Abdallah Muhammed, 60, works as a financial officer at Kibera Primary School – the oldest school in the area with over 2,000 pupils between the ages of 4 and 16. Kibera is one of the largest slum areas in Africa and no one is certain how many people actually live there. Some say that it is around a few hundred thousand, others estimate the population to have surpassed the million mark.
Abdallah tells how proud his parents, who could neither read nor write, were when he started school, but admits that the commitment from today's parents is sometimes lacking:
"My mother and father really believed in education, whereas many of today's parents have experienced that, even though they went to school, they do not have a job or enough money."
A lack of commitment is, however, nothing Abdallah can be accused of. He deals with the boys bickering in a kind yet firm way, gets hold of the students who should be in class and seems to know the names of most of the students. The younger students come up to greet him all the time and you can see that they enjoy his company.

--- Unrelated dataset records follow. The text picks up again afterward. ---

(* ===== verification/RaftConsensus.v ===== *)
(** Agreement in the simulated cluster: whatever disks and links do, through any
    elections, replications, partitions, stops and restarts, and crashes of all
    the nodes inside any operation, what nodes apply is one sequence, and an
    acknowledged command stays in its place. *)

From stdpp Require Import gmap.
From Stdlib Require Import Ascii.
From S2P Require Import Prelude Bytes Wal RaftNode RaftDurable RaftRules Transport RaftCluster Election RaftElects.
From S2P Require Import RaftLogs RaftSteps RaftSafety RaftAgreement RaftCrash.
Local Open Scope Z_scope.

(** ** What was applied *)

Lemma applied_prefix ws G c id l :
  safe ws G c → applied c !! id = Some l →
  ∃ n k, nodes c !! id = Some n ∧ node_ok G n l ∧ k = Z.to_nat (last_applied n) ∧
    committed_in G (current_term n) (log n) k ∧ l = command <$> take k (log n) ∧ length l = k.
Proof.
  intros Hs Hl. destruct (sf_applied _ _ _ Hs id) as [n Hn]; [by eexists|].
  destruct (sf_nodes _ _ _ Hs _ _ Hn) as (l' & Hl' & Hok). rewrite Hl in Hl'. injection Hl' as <-.
  pose proof (nk_range _ _ _ Hok) as Hr.
  assert (committed_in G (current_term n) (log n) (Z.to_nat (last_applied n))) as Hc.
  { eapply committed_less; [|apply Hok]. lia. }
  exists n, (Z.to_nat (last_applied n)). split_and!; try done; [apply Hok|].
  rewrite (nk_applied _ _ _ Hok), length_fmap, length_take.
  pose proof (committed_length _ _ _ _ (sf_ghost _ _ _ Hs) Hc). lia.
Qed.

Lemma prefix_of_take {A} (l : list A) i j : (i ≤ j)%nat → take i l `prefix_of` take j l.
Proof. intros Hle. replace (take i l) with (take i (take j l)); [apply prefix_take|]. rewrite take_take. f_equal. lia. Qed.

(** What was committed at one time and at a later one agree. *)
Lemma applied_comparable G t l k t' l' k' :
  ghost_ok G → committed_in G t l k → committed_in G t' l' k' →
  take k l `prefix_of` take k' l' ∨ take k' l' `prefix_of` take k l.
Proof.
  intros Hg H H'. destruct (Nat.le_ge_cases k k') as [Hle|Hle]; [left|right].
  - rewrite (commits_agree _ _ _ _ _ _ _ Hg H H' Hle). by apply prefix_of_take.
  - rewrite (commits_agree _ _ _ _ _ _ _ Hg H' H Hle). by apply prefix_of_take.
Qed.

(** ** Scripts *)

Definition leads_now (o : cop) (c : RaftCluster) : bool :=
  match o with
  | CSynchronize leader => default true ((λ n, bool_decide (role n = Leader)) <$> nodes c !! leader)
  | _ => true
  end.

Lemma leads_now_led o c : leads_now o c = true → led o c.
Proof. destruct o; try done. cbn. intros H n Hn. rewrite Hn in H. by apply bool_decide_eq_true in H. Qed.

(** The state after a script whose every operation is led. *)
Fixpoint run_led (c : RaftCluster) (ops : list cop) : option RaftCluster :=
  match ops with
  | [] => Some c
  | o :: ops => if leads_now o c then run_led (run_op o c).2 ops else None
  end.
Definition after (c : RaftCluster) (ops : list cop) : RaftCluster := default c (run_led c ops).

Lemma after_lives c ops : bool_decide (is_Some (run_led c ops)) = true → cluster_lives c (after c ops).
Proof.
  unfold after. intros H%bool_decide_eq_true. revert c H. induction ops as [|o ops IH]; intros c; cbn; [constructor|].
  destruct (leads_now o c) eqn:Ho; [|by intros [? [=]]]. intros [c' Hc']. rewrite Hc'. cbn.
  eapply lives_op; [by apply leads_now_led|]. specialize (IH (run_op o c).2). rewrite Hc' in IH. by apply IH.
Qed.

Lemma open_settled ids seed c : Forall u64_range ids → open (Ok tt) (λ _, absent) ids seed = Ok c → settled c.
Proof.
  intros Hids Ho id n Hn. destruct (open_nodes_of _ _ _ _ _ Ho) as (Hdom & _ & Hnodes).
  destruct (Hnodes _ _ Hn) as (_ & f & Hf). rewrite fresh_node_open in Hf. injection Hf as <- _.
  apply node_holds_idle, fresh_node_holds. rewrite Forall_forall in Hids. apply Hids, Hdom. by eexists.
Qed.

Lemma new_file (id : Z) : f_exists ((λ _ : Z, absent) id) = false.
Proof. done. Qed.

(** Three nodes, the first elected; then it replicates "w". *)
Definition first_leads : RaftCluster := after three_nodes [CElect 1].
Definition before_x : RaftCluster := (replicate 1 (as_bytes "w") first_leads).2.

(** The machine stops while the third node writes "x": five bytes of the record
    are in its file, the other two nodes have all of it. *)
Definition third_stops (id : Z) : list sys := if id =? 3 then [SysFail 5 (IoError Other "disk")] else [].
Definition failing : RaftCluster := with_envs third_stops before_x.
Definition left_behind (id : Z) : bytes :=
  default [] ((λ n, f_content (wal n)) <$> nodes (run_op (CReplicate 1 (as_bytes "x")) failing).2 !! id).
Definition reopened : RaftCluster :=
  match open (Ok tt) (λ id, stored (left_behind id)) [1; 2; 3] 8 with Ok c => c | _ => three_nodes end.

(** The third node cannot win now; the second can, and goes on. *)
Definition end_x : RaftCluster := after reopened [CElect 3; CElect 2; CReplicate 2 (as_bytes "y"); CSynchronize 2].

Lemma three_nodes_open : open (Ok tt) (λ _, absent) [1; 2; 3] 7 = Ok three_nodes.
Proof. vm_compute. reflexivity. Qed.

Lemma first_leads_lives : cluster_lives three_nodes first_leads.
Proof. apply after_lives. vm_compute. reflexivity. Qed.

Lemma before_x_lives : cluster_lives three_nodes before_x.
Proof.
  assert (before_x = after three_nodes [CElect 1; CReplicate 1 (as_bytes "w")]) as -> by (vm_compute; reflexivity).
  apply after_lives. vm_compute. reflexivity.
Qed.

Lemma before_x_settled : settled before_x.
Proof.
  pose proof (open_safe _ _ _ _ _ new_file three_nodes_open) as Hs.
  assert (settled three_nodes) as Hset.
  { eapply open_settled; [|exact three_nodes_open]. repeat constructor; unfold u64_range, U64_MAX; lia. }
  assert (run_op (CElect 1) three_nodes = (Ok (Some 1), first_leads)) as H1 by (vm_compute; reflexivity).
  pose proof (answered_settled _ _ (CElect 1) _ _ _ Hs Hset I H1) as Hset1.
  destruct (lives_safe _ _ _ _ Hs first_leads_lives) as (ws & G & Hs1 & _).
  eapply (answered_settled ws G (CReplicate 1 (as_bytes "w")) first_leads None); [exact Hs1|exact Hset1|exact I|].
  vm_compute. reflexivity.
Qed.

Lemma end_x_lives : cluster_lives before_x end_x.
Proof.
  apply (lives_disks _ third_stops). fold failing.
  apply (lives_crash failing (CReplicate 1 (as_bytes "x")) (Ok tt) left_behind [1; 2; 3] 8 reopened).
  - apply settled_with_envs, before_x_settled.
  - exact I.
  - intros id n Hn. unfold left_behind. rewrite Hn. apply crash_new.
  - assert (dom (nodes failing) = {[1; 2; 3]}) as Hd by (vm_compute; reflexivity).
    intros id. rewrite <- elem_of_dom, Hd. clear. set_solver.
  - vm_compute. reflexivity.
  - apply after_lives. vm_compute. reflexivity.
Qed.

(** ** Theorems *)

(** C6. State-machine safety: in a cluster opened on new files, whatever disks
    and links do through any elections, replications by any node, partitions,
    stops and restarts, and crashes of the machine anywhere in an operation
    after which the cluster is opened again, the commands that two nodes have
    applied, at any two times, are one a prefix of the other.  Two conditions:
    [synchronize] is only called on a node that leads ([led]; see
    [synchronizing_a_follower_splits]), and a crash and reopening only hit a
    cluster whose files hold what its nodes have in memory when the operation
    that is cut begins ([settled]): a cluster whose disk has failed may go on,
    but is not opened again on that disk. *)
Theorem applied_logs_agree dir files ids seed c0 c1 c2 a b la lb :
  (∀ id, f_exists (files id) = false) → open dir files ids seed = Ok c0 → cluster_lives c0 c1 → cluster_lives c1 c2 →
  applied c1 !! a = Some la → applied c2 !! b = Some lb → la `prefix_of` lb ∨ lb `prefix_of` la.
Proof.
  intros Hnew Ho H1 H2 Ha Hb. destruct (lives_safe _ _ _ _ (open_safe _ _ _ _ _ Hnew Ho) H1) as (ws1 & G1 & Hs1 & _).
  destruct (lives_safe _ _ _ _ Hs1 H2) as (ws2 & G2 & Hs2 & Hgrow).
  destruct (applied_prefix _ _ _ _ _ Hs1 Ha) as (na & ka & _ & _ & _ & Hca & -> & _).
  destruct (applied_prefix _ _ _ _ _ Hs2 Hb) as (nb & kb & _ & _ & _ & Hcb & -> & _).
  apply (committed_grown G1 G2) in Hca; [|apply Hs1|done].
  destruct (applied_comparable _ _ _ _ _ _ _ (sf_ghost _ _ _ Hs2) Hca Hcb) as [[r Hr]|[r Hr]]; [left|right];
    rewrite Hr, fmap_app; by apply prefix_app_r.
Qed.

(** C7. An acknowledged command stays: when [replicate] answers an index, then at
    any later time a majority of the nodes has the command at that place of its
    log, every node that leads in that term or a later one has it there, and so
    has, among the commands it applied, every node that applied so far.  What
    happens before and after is as for [applied_logs_agree], under the same two
    conditions: [synchronize] only on a node that leads, and crashes only where
    the files hold what the nodes have in memory. *)
Theorem acknowledged_commands_stay dir files ids seed c0 c1 leader cmd i c2 n c3 :
  (∀ id, f_exists (files id) = false) → open dir files ids seed = Ok c0 → cluster_lives c0 c1 → replicate leader cmd c1 = (Ok i, c2) →
  nodes c2 !! leader = Some n → cluster_lives c2 c3 →
  (∃ Q, quorum c3 Q ∧ ∀ q, q ∈ Q → ∃ m, nodes c3 !! q = Some m ∧ command <$> log m !! Z.to_nat (i - 1) = Some cmd) ∧
  (∀ id m, nodes c3 !! id = Some m → role m = Leader → current_term n ≤ current_term m →
     command <$> log m !! Z.to_nat (i - 1) = Some cmd) ∧
  (∀ id l, applied c3 !! id = Some l → i ≤ Z.of_nat (length l) → l !! Z.to_nat (i - 1) = Some cmd).
Proof.
  intros Hnew Ho H1 Hrep Hn H2. destruct (lives_safe _ _ _ _ (open_safe _ _ _ _ _ Hnew Ho) H1) as (ws1 & G1 & Hs1 & _).
  destruct (replicate_keeps_safe ws1 G1 c1 leader cmd Hs1) as (G2 & Hs2 & _ & Hack). rewrite Hrep in *. cbn in *.
  destruct (Hack i eq_refl) as (n' & Hn' & l & k & e & Hc & He & Hcmd & ->). rewrite Hn in Hn'. injection Hn' as <-.
  destruct (lives_safe _ _ _ _ Hs2 H2) as (ws3 & G3 & Hs3 & Hgrow). pose proof (sf_ghost _ _ _ Hs3) as Hg.
  apply (committed_grown G2 G3) in Hc; [|apply Hs2|done].
  replace (Z.to_nat (Z.of_nat (S k) - 1)) with k by lia. split_and!.
  - pose proof Hc as [?|(t1 & j & lt & Hcj & _ & Hkj & Hlt & Heq)]; [done|].
    destruct (sf_commits _ _ _ Hs3 _ _ Hcj) as (Q & HQ & Hq). exists Q. split; [done|]. intros q Hin.
    destruct (Hq q Hin) as (m & Hm & _ & lt' & Hlt' & Heqm). rewrite Hlt in Hlt'. injection Hlt' as <-.
    exists m. split; [done|]. rewrite (take_eq_lookup _ _ k _ Heqm), <- (take_eq_lookup _ _ k _ Heq) by lia.
    by rewrite He, <- Hcmd.
  - intros id m Hm Hr Ht. destruct (sf_nodes _ _ _ Hs3 _ _ Hm) as (lm & _ & Hok).
    pose proof (committed_leader _ _ _ _ _ _ Hg Hc Ht (nk_leader _ _ _ Hok Hr)) as Heq.
    rewrite (take_eq_lookup _ _ k _ Heq) by lia. by rewrite He, <- Hcmd.
  - intros id lm Hlm Hlen. destruct (applied_prefix _ _ _ _ _ Hs3 Hlm) as (m & ka & _ & _ & _ & Hca & -> & Hka).
    rewrite list_lookup_fmap, lookup_take_lt by lia.
    pose proof (commits_agree _ _ _ _ _ _ _ Hg Hc Hca ltac:(lia)) as Heq.
    rewrite <- (take_eq_lookup _ _ k _ Heq) by lia. by rewrite He, <- Hcmd.
Qed.

Lemma applied_logs_agree_witness :
  let la := as_bytes <$> ["w"] in let lb := as_bytes <$> ["w"; "x"; "y"] in
  (∀ id, f_exists ((λ _ : Z, absent) id) = false) ∧ open (Ok tt) (λ _, absent) [1; 2; 3] 7 = Ok three_nodes ∧
  cluster_lives three_nodes before_x ∧ cluster_lives before_x end_x ∧
  applied before_x !! 3 = Some la ∧ applied end_x !! 2 = Some lb ∧ (la `prefix_of` lb ∨ lb `prefix_of` la).
Proof.
  intros la lb. assert (applied before_x !! 3 = Some la) as H4 by (vm_compute; reflexivity).
  assert (applied end_x !! 2 = Some lb) as H5 by (vm_compute; reflexivity).
  exact (conj new_file (conj three_nodes_open (conj before_x_lives (conj end_x_lives (conj H4 (conj H5
    (applied_logs_agree _ _ _ _ _ _ _ 3 2 _ _ new_file three_nodes_open before_x_lives end_x_lives H4 H5))))))).
Defined.

Lemma acknowledged_commands_stay_witness :
  let w := as_bytes "w" in
  let n := default (fresh_node 1 7) (nodes before_x !! 1) in
  (∀ id, f_exists ((λ _ : Z, absent) id) = false) ∧ open (Ok tt) (λ _, absent) [1; 2; 3] 7 = Ok three_nodes ∧
  cluster_lives three_nodes first_leads ∧ replicate 1 w first_leads = (Ok 1, before_x) ∧
  nodes before_x !! 1 = Some n ∧ cluster_lives before_x end_x ∧
  (∃ Q, quorum end_x Q ∧
    ∀ q, q ∈ Q → ∃ m, nodes end_x !! q = Some m ∧ command <$> log m !! Z.to_nat (1 - 1) = Some w) ∧
  (∀ id m, nodes end_x !! id = Some m → role m = Leader → current_term n ≤ current_term m →
     command <$> log m !! Z.to_nat (1 - 1) = Some w) ∧
  (∀ id l, applied end_x !! id = Some l → 1 ≤ Z.of_nat (length l) → l !! Z.to_nat (1 - 1) = Some w).
Proof.
  intros w n. assert (replicate 1 w first_leads = (Ok 1, before_x)) as H3 by (vm_compute; reflexivity).
  assert (nodes before_x !! 1 = Some n) as H4 by (vm_compute; reflexivity).
  exact (conj new_file (conj three_nodes_open (conj first_leads_lives (conj H3 (conj H4 (conj end_x_lives
    (acknowledged_commands_stay _ _ _ _ _ _ 1 w 1 _ _ _ new_file three_nodes_open first_leads_lives H3 H4 end_x_lives))))))).
Defined.

(** [synchronize] does not check that the node it is given leads: called on
    a follower that missed a command, it has the leader and its peers drop the
    command they acknowledged and applied, and two nodes then apply different
    commands at one index. *)
Theorem synchronizing_a_follower_splits :
  let c1 := after three_nodes [CElect 1; CStop 3] in
  let c2 := (RaftCluster.replicate 1 (as_bytes "x") c1).2 in
  let c3 := (run_op (CStart 3) c2).2 in
  let c4 := (synchronize 3 c3).2 in
  let c5 := after c4 [CElect 3; CReplicate 3 (as_bytes "y")] in
  cluster_lives three_nodes c1 ∧ (RaftCluster.replicate 1 (as_bytes "x") c1).1 = Ok 1 ∧
  role <$> nodes c3 !! 3 = Some Follower ∧ (synchronize 3 c3).1 = Ok tt ∧ cluster_lives c4 c5 ∧
  log <$> nodes c4 !! 1 = Some [] ∧
  applied c5 !! 1 = Some [as_bytes "x"] ∧ applied c5 !! 3 = Some [as_bytes "y"].
Proof.
  cbv zeta. split_and!; try (vm_compute; reflexivity); apply after_lives; vm_compute; reflexivity.
Qed.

"The problem is that the school does not have running water. We have not had water for eight years and the students must bring bowls to eat out of and water to drink when they come to school. Despite this, a lot of our budget goes on buying water. Think about cooking food for 2,000 children every day without access to water," says Abdallah.
A local organisation reported the water shortage to HUDUMA (service in Swahili) - a pilot project that was started by the UN's Millenium Campaign in cooperation with UNDP and local organisations. The idea was that, by sending a simple text message, public services problems could be reported and the issues could be then forwarded to the responsible politicians or authorities.
When representatives from HUDUMA arrived at the school, they saw that it was not just water that was lacking. The inspection led to a further report, this time it was Abdallah who reported the unfinished toilets.
"The aid organisations only talk with the local politicians, not with us who work at the school. In recent years, contracts have been signed to build both flush toilets and showers but, when the craftsmen realised that the school had no running water, they dropped the project," says Abdallah, and points out three half-finished toilet facilities.
The organisations that financed the project had not bothered following up on the work and it was not until Abdallah brought the issue to light, that things starting happening. Now the school has established contact with both the authorities and the aid organisations and received renewed promises that the construction will be completed. Abdallah is cautiously optimistic:
"We just want the children to be offered the best possible opportunities and that the money allocated to the school is used in the correct way. Maybe it will also lead to the school's staff being involved at an earlier stage, as it is we who know best what is needed here."